Nach Inkrafttreten der kantonalzürcherischen Verfassung 1830/31 schwand der kirchliche Einfluss zusehends, während der staatliche zunahm. Die Armenpflege bildete zwar bis 1985 ein eigenständiges Organ, arbeitete aber je länger, je mehr auf Weisung der politischen Gemeinde.

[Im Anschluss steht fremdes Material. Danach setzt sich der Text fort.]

(** The same walk for the dependence on the random source. *)
Ltac walk_reads :=
  repeat first
    [ solve [auto with reads]
    | apply readsRandomOnly_bind; [|intro]
    | apply readsRandomOnly_mapM; intro ].

Lemma readsRandomOnly_calculateRelevanceScore q pd :
  readsRandomOnly (calculateRelevanceScore q pd).
Proof. unfold calculateRelevanceScore. walk_reads. Qed.

#[local] Hint Resolve readsRandomOnly_calculateRelevanceScore : reads.

Lemma readsRandomOnly_rankQuestionsByRelevance l pd :
  readsRandomOnly (rankQuestionsByRelevance l pd).
Proof. unfold rankQuestionsByRelevance. walk_reads. Qed.

#[local] Hint Resolve readsRandomOnly_rankQuestionsByRelevance : reads.

Lemma readsRandomOnly_personalizeQuestion q pd :
  readsRandomOnly (personalizeQuestion q pd).
Proof.
  unfold personalizeQuestion. apply readsRandomOnly_bind; [|intro; walk_reads].
  destruct (pd_name pd) as [n|]; [destruct (JsString.truthy n)|]; walk_reads.
Qed.

Lemma readsRandomOnly_selectFromCategories catalog dist used pd :
  readsRandomOnly (selectFromCategories catalog dist used pd).
Proof.
  induction dist as [|[c k] rest IH]; simpl; [walk_reads|].
  apply readsRandomOnly_bind;
    [|intro; apply readsRandomOnly_bind; [exact IH | intro; walk_reads]].
  destruct (List.filter _ _); walk_reads.
Qed.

Per 1. Januar 1986 wurde das Armengut in die Rechnung des politischen Gemeindeguts integriert. Bleistiftzeichnung von Harry Steinmann.1942 konnte die Armenpflege den linken Teil des als „Armenhüsli“ bekannten Wohnhauses an der Stationsstrasse3 aus einer betreibungsamtlichen Versteigerung erwerben. Bewohnt wurde das Haus in jener Zeit von einem Mann, welcher im angebauten Schopf weisse Mäuse züchtete, die er dem Zürcher Zoo und der Universität zu Fütterungs- bzw. Forschungszwecken veräusserte. Im Sommer muss von dieser Mäusezucht jeweils ein fürchterlicher Gestank ausgegangen sein. Das Haus wurde indessen nie für lange Zeit zur Unterbringung Bedürftiger verwendet; oft stand es leer. Seit 1974 dient es der Gemeinde als Dienstwohnung zur Unterbringung von Gemeindearbeitern. Inzwischen wird die Wohnung an Dritte vermietet.